Paul, the famous Jewish apostle, wrote to his friends in Philippi, “Forgetting what is behind, and straining toward what is ahead, I press on…”  He had much to forget—persecution to death of Jesus followers, and then becoming one himself, his own beatings, shipwrecks, imprisonments and finally execution.  He determined to not let the past poison his life, or that of others.

“Never again” is the appropriate slogan for remembering the Holocaust.  But how do its survivors and their descendants deal with those memories?  Perhaps some do forget.  Others forgive and move on.  But dwelling on the tragedy seems to fuel Zionism’s fires to burn others.  Quoting from Jewish writer, Mark Braverman:

“…Israeli writer Avraham Burg sees the Holocaust as the central reality for Israel—infecting every aspect of daily life and even driving government policy:

‘In our eyes, we are still partisan fighters, ghetto rebels, shadows in the camps, no matter the nation, state, armed forces, gross domestic product, or international standing.  The Shoah is our life, and we will not forget it and we will not let anyone forget us.  We have pulled the Shoah out of its historic context and turned it into a plea and a generator for every deed.  All is compared to the Shoah, dwarfed by the Shoah, and therefore all is allowed—be it fences, sieges,…curfews, food and water deprivation, or unexplained killings…Everything seems dangerous to us…(2008, 78′” Braveman’s page 87

“Our world-view—our attitude toward the other—is so totally conditioned by our sense of our entitlement, undergirded by the idée fixe of our eternal victimhood, that we cannot see the other except as a threat that must be neutralized.”   Braverman’s “Fatal Embrace,” page 93.

Does a historic ethnic abuse seven decades ago justify another now, the oppressed becoming the oppressors?

 

Musings After A Christmas Tragedy

Our island community grieved when a tree fell on a car driven by a family on the way to a relative’s house on Christmas Day, causing death and injury.
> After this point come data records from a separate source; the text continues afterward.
(* ===== verification/EventHub.v ===== *)
(** The events of a running Attempt (packages/execution/src/application/
    run-event-hub.ts): the checkpoint that follows them, with its debouncing
    timer, and the listeners of a TaskRun. *)
From S2P Require Import Prelude Json Attempt ExecDb Canonical AttemptRepo RunStore Transcript Tools Mailbox RuntimeMutation GateData PlanStore AuditAlgebra Evidence CompletionGate Supervisor RunView Approval Service Settlement Progress.
Local Open Scope tx_scope.

(** * The checkpoint of the runtime *)

Definition fence_of (token : AttemptExecutionToken) : TaskRunExecutionFence :=
  {| fe_attemptId := tk_attemptId token; fe_expectedVersion := tk_expectedVersion token; fe_leaseToken := tk_leaseToken token;
     fe_executionFence := tk_executionFence token |}.

Definition event_data (event : RunEvent) : list (string * json) := default [] (record (ev_data event)).

(** [String(event.data[k])]; an absent member prints as undefined. *)
Definition member_string (k : string) (event : RunEvent) : string :=
  match field k (event_data event) with Some v => js_text v | None => "undefined" end.

Definition relevant (event : RunEvent) : bool :=
  String.prefix "message." (ev_type event) || String.prefix "tool." (ev_type event) || String.eqb (ev_type event) "provider.failure".

Definition transcript_boundary (event : RunEvent) : bool := includes (ev_type event) ["tool.completed"; "message.completed"]%string.

Definition immediate (event : RunEvent) : bool := String.eqb (ev_type event) "tool.started" || transcript_boundary event.

Definition is_current_tool (tool : CurrentTool) (event : RunEvent) : bool :=
  opt_str_is (field "toolCallId" (event_data event)) (ct_toolCallId tool).

Definition tool_active (tool : CurrentTool) (at_ : Z) : CurrentTool :=
  {| ct_toolCallId := ct_toolCallId tool; ct_toolName := ct_toolName tool; ct_startedAt := ct_startedAt tool; ct_lastActivityAt := at_ |}.

Definition next_partial (partial : string) (event : RunEvent) : string :=
  if includes (ev_type event) ["message.started"; "message.retrying"]%string then ""
  else if String.eqb (ev_type event) "message.delta" then partial +:+ member_string "delta" event
  else partial.

Definition next_tool (tool : option CurrentTool) (event : RunEvent) : option CurrentTool :=
  if String.eqb (ev_type event) "tool.started" then
    Some {| ct_toolCallId := member_string "toolCallId" event; ct_toolName := member_string "toolName" event;
            ct_startedAt := ev_createdAt event; ct_lastActivityAt := ev_createdAt event |}
  else match tool with
       | None => None
       | Some t =>
           if String.eqb (ev_type event) "tool.progress" && is_current_tool t event then Some (tool_active t (ev_createdAt event))
           else if String.eqb (ev_type event) "provider.failure" then Some (tool_active t (ev_createdAt event))
           else if String.eqb (ev_type event) "tool.completed" && is_current_tool t event then None
           else Some t
       end.

Definition next_draft (draft : CheckpointDraft) (event : RunEvent) : CheckpointDraft :=
  {| dr_attempt := dr_attempt draft; dr_active := dr_active draft; dr_assistantPartial := next_partial (dr_assistantPartial draft) event;
     dr_currentTool := next_tool (dr_currentTool draft) event; dr_lastEventSeq := Z.max (dr_lastEventSeq draft) (ev_seq event) |}.

(** [currentTool ? JSON.stringify(currentTool) : ""] *)
Definition tool_json (tool : option CurrentTool) : string :=
  match tool with
  | Some t => stringify (JObj [("toolCallId", JStr (ct_toolCallId t)); ("toolName", JStr (ct_toolName t));
                               ("startedAt", JInt (ct_startedAt t)); ("lastActivityAt", JInt (ct_lastActivityAt t))])
  | None => ""
  end.

Section hub.
Context `{Platform}.

Definition flushCheckpoint (runId : string) : io unit :=
  let* draft := ask (fun w => checkpointDrafts (process w) !! runId) in
  let* token := ask (fun w => checkpointTokens (process w) !! runId) in
  match draft, token with
  | Some draft, Some token =>
      do* update (with_checkpoint_timers (fun ts => ts ∖ {[runId]})) in
      let* seq := ask (fun w => default (getLastTranscriptSeq runId (db w)) (lastCheckpointTranscriptSeq (process w) !! runId)) in
      do* update (with_transcript_seq (insert runId seq)) in
      let* now := ask clock in
      let* _ := store (fencedUpsertCheckpoint (fence_of token) now (dr_active draft) (dr_assistantPartial draft)
        (tool_json (dr_currentTool draft)) (dr_lastEventSeq draft) seq now) in
      mret tt
  | _, _ => mret tt
  end.

(** 500 ms later [checkpoint_timer] runs. *)
Definition scheduleCheckpoint (runId : string) : io unit :=
  update (fun s => if bool_decide (runId ∈ checkpointTimers s) || closing s then s
                   else with_checkpoint_timers (fun ts => {[runId]} ∪ ts) s).

Definition checkpoint_timer (runId : string) : io unit :=
  do* update (with_checkpoint_timers (fun ts => ts ∖ {[runId]})) in
  try_catch (flushCheckpoint runId) (fun _ => mret tt).

Definition updateCheckpoint (event : RunEvent) : io unit :=
  let runId := ev_runId event in
  let* draft := ask (fun w => checkpointDrafts (process w) !! runId) in
  match draft with
  | None => mret tt
  | Some draft =>
      if negb (relevant event) then mret tt else
      do* update (with_drafts (insert runId (next_draft draft event))) in
      do* (if transcript_boundary event then
             let* seq := ask (fun w => getLastTranscriptSeq runId (db w)) in
             update (with_transcript_seq (insert runId seq))
           else mret tt) in
      if immediate event then flushCheckpoint runId else scheduleCheckpoint runId
  end.

End hub.

(** * Listeners *)

(** The sets of listeners are objects: a subscription keeps the one it was added
    to. A listener is an identifier, a set the listeners in insertion order. *)
Record Listeners := { lis_sets : list (list nat); lis_of_run : gmap string nat }.

Record Subscription := { su_runId : string; su_set : nat; su_listener : nat }.

Definition no_listeners : Listeners := {| lis_sets := []; lis_of_run := ∅ |}.

Definition set_members (h : Listeners) (i : nat) : list nat := default [] (lis_sets h !! i).

Definition add_listener (l : nat) (members : list nat) : list nat :=
  if bool_decide (l ∈ members) then members else members ++ [l].

Definition remove_listener (l : nat) (members : list nat) : list nat := filter (fun m => m <> l) members.

Definition subscribe (runId : string) (listener : nat) (h : Listeners) : Subscription * Listeners :=
  let '(i, h) :=
    match lis_of_run h !! runId with
    | Some i => (i, h)
    | None => let i := length (lis_sets h) in
              (i, {| lis_sets := lis_sets h ++ [[]]; lis_of_run := <[runId := i]> (lis_of_run h) |})
    end in
  ({| su_runId := runId; su_set := i; su_listener := listener |},
   {| lis_sets := alter (add_listener listener) i (lis_sets h); lis_of_run := lis_of_run h |}).

(** The closure [subscribe] returns. *)
Definition unsubscribe (s : Subscription) (h : Listeners) : Listeners :=
  let sets := alter (remove_listener (su_listener s)) (su_set s) (lis_sets h) in
  {| lis_sets := sets;
     lis_of_run := if bool_decide (default [] (sets !! su_set s) = []) then delete (su_runId s) (lis_of_run h) else lis_of_run h |}.

(** The listeners [publish] hands an event of the run to, in order. *)
Definition receivers (runId : string) (h : Listeners) : list nat :=
  match lis_of_run h !! runId with Some i => set_members h i | None => [] end.

Definition replay (runId : string) (after : Z) (limit : option Z) (d : Db) : list RunEvent := listEvents runId after limit d.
Could God not have stopped that tragedy? Could have but wouldn’t? Would have but couldn’t?

When I was about four, I was happily walking through a field of clover when a bee stung me.  I had unknowingly stepped on the bee, and the bee reacted as bees were supposed to, but I had not wilfully done wrong, any more than the family had done wrong by driving down a road. Nursing my bee sting, I sought my mother’s comfort. Because she loved me, I could overcome a world in which bees sting small children.

Bad things happen that we cannot prevent, even by our best efforts. Such things are evidence, whatever else they are, that we need a relationship outside ourselves to whom we can go for comfort when those things happen.

The Holocaust surely is a tragedy as evil as ever envisioned. It caused some to disavow the idea of a loving God. I see it as evidence, neither of God’s impotence nor of his lack of caring, but as evidence of human failing. The Holocaust was not sent by God. It happened because we sinned, chose hatred. Directly caused by Hitler and the Nazis, yes, but it also may be traced to choices as far back as the religious wars of the 1600’s, which left Germany a devastated nation and led eventually to more wars and ethnic cleansing. The Holocaust came, not from God, but from humans. It is evidence of our choices, for which we need repentance and confession and forgiveness, the only actions that will prevent more Holocausts.

Why should we expect God to solve a problem that we ourselves have created? Nor should we expect God to change the rules of nature, the reaction of a bee to a threat or the natural fall of a tree when its time has come.